Прежде чем закончить этот очерк, вернемся еще раз в елисеевскую квартиру. Было в ней несколько комнат, расположенных в разных этажах и как бы выпадающих из основного плана. Так, из главного коридора шла деревянная винтовая лестница в верхний этаж. Поднявшись по ней и миновав нечто вроде маленькой гимнастической залы, попадали в бывшую спальню домовладельца, занятую Виктором Шкловским123. Этажом ниже коридора, в просторной, но несколько мрачной комнате, отделанной темным дубом, жила бар. В. И. Икскуль124, к которой не всем был доступ, но которая умела угостить посетителя и хорошим чаем, и умной беседой – по большей части воспоминаниями о своей долгой и хорошо наполненной событиями жизни. Не раз я ее уговаривал записать или продиктовать хоть отрывки, но она только махала рукой и отмалчивалась с горьковатой улыбкой. В противоположном конце квартиры имелась русская баня с предбанником; при помощи ковров ее превратили в уютное обиталище Гумилева. По соседству находилась большая, холодная комната Мариэтты Шагинян, к которой почему-то зачастил старый, седобородый марксист Лев Дейч125. Мариэтта была глуха. С Дейчем сиживали они, тесно сдвинув два стула и накрывшись одним красным байковым одеялом. «Я его учу символизму, а он меня – марксизму», – говорила Мариэтта. Кажется, уроки Дейча оказались более действительны. Когда Гумилев был расстрелян, Мариэтта выжила его вдову из «Диска» и заняла гумилевские комнаты, населив их своими шумными родственниками.

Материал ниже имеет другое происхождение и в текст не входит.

(** C10: each row that [save_batch] writes carries a float latitude and
    a float longitude, both rounded to 6 decimals, and for a post without
    the field it is the rounded default, 52.5200 or 13.4050. *)
Theorem save_batch_rows_have_coordinates (now : string) (posts : list Post) (row : Row F) :
  row ∈ (save_batch now posts).1 →
  ∃ post lat lon,
    post ∈ posts ∧
    py_float (default (SFloat (float_lit 525200 4)) (post !! "latitude")) = Some lat ∧
    py_float (default (SFloat (float_lit 134050 4)) (post !! "longitude")) = Some lon ∧
    latitude row = float_round lat 6 ∧
    longitude row = float_round lon 6 ∧
    (post !! "latitude" = None → latitude row = float_round (float_lit 525200 4) 6) ∧
    (post !! "longitude" = None → longitude row = float_round (float_lit 134050 4) 6).
Proof.
  intros Hrow. destruct (save_batch_rows _ _ _ Hrow) as (post & Hpost & Hcsv).
  unfold csv_row in Hcsv.
  destruct (py_float (default _ (post !! "latitude"))) as [lat|] eqn:Elat; try discriminate.
  destruct (py_float (default _ (post !! "longitude"))) as [lon|] eqn:Elon; try discriminate.
  destruct (py_int _) as [views|]; try discriminate.
  injection Hcsv as <-. exists post, lat, lon. simpl.
  repeat split; try done.
  - intros Hnone. rewrite Hnone in Elat. simpl in Elat. by injection Elat as <-.
  - intros Hnone. rewrite Hnone in Elon. simpl in Elon. by injection Elon as <-.
Qed.

(** A post without coordinates is written, with the defaults, whenever
    its view count converts. *)
Lemma csv_row_without_coordinates (now : string) (post : Post) (views : Z) :
  post !! "latitude" = None →
  post !! "longitude" = None →
  py_int (default (default (SInt 0) (post !! "score")) (post !! "views")) = Some views →
  ∃ row, csv_row now post = Some row ∧
         latitude row = float_round (float_lit 525200 4) 6 ∧
         longitude row = float_round (float_lit 134050 4) 6.
Proof.
  intros Hlat Hlon Hviews. unfold csv_row. rewrite Hlat, Hlon, Hviews. simpl. eauto.
Qed.
(** *** Deduplication against the seen ids *)

Lemma dedupe_loop_inv (prefix : string) (seen : gset string) (posts : list Post)
    (unique_posts : list Post) (new_ids : gset string) (u : list Post) (n : gset string) :
  dedupe_loop prefix seen posts unique_posts new_ids = Some (u, n) →
  new_ids ⊆ n ∧
  ∀ post, post ∈ u →
    (post ∈ unique_posts ∨
     ∃ key, post ∈ posts ∧ post_key prefix post = Some key ∧ (key ∉ seen) ∧ key ∈ n).
Proof.
  revert unique_posts new_ids.
  induction posts as [|post rest IH]; intros unique_posts new_ids Hloop; simpl in Hloop.
  - injection Hloop as <- <-. split; [done | by left].
  - destruct (post_key prefix post) as [post_id|] eqn:Ekey; [|discriminate].
    destruct (decide (post_id ∈ seen)) as [Hseen|Hnew].
    + apply IH in Hloop as [Hsub Hu]. split; [done|].
      intros q Hq. destruct (Hu q Hq) as [Hl|(k & Hin & Hk)]; [by left|].
      right. exists k. split; [by right | done].
    + apply IH in Hloop as [Hsub Hu].
      split; [intros x Hx; apply Hsub, elem_of_union; by left|].
      intros q Hq. destruct (Hu q Hq) as [Hl|(k & Hin & Hk)].
      * apply elem_of_app in Hl as [Hl|Hl]; [by left|].
        apply list_elem_of_singleton in Hl as ->.
        right. exists post_id. split; [by left|]. split; [done|]. split; [done|].
        apply Hsub, elem_of_union. right. by apply elem_of_singleton.
      * right. exists k. split; [by right | done].
Qed.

Так жил Дом искусств. Разумеется, как всякое «общежитие», не чужд он был своих мелких сенсаций и дел, порой даже небольших склок и сплетен, но в общем жизнь была очень достойная, внутренне благородная, главное же – как я уже говорил – проникнутая подлинным духом творчества и труда. Потому-то и стекались к нему люди со всего Петербурга – подышать его чистым воздухом и просто уютом, которого лишены были многие. По вечерам зажигались многочисленные огни в его окнах – некоторые видны были с самой Фонтанки, – и весь он казался кораблем, идущим сквозь мрак, метель и ненастье.

За это Зиновьев его и разогнал осенью 1922 года.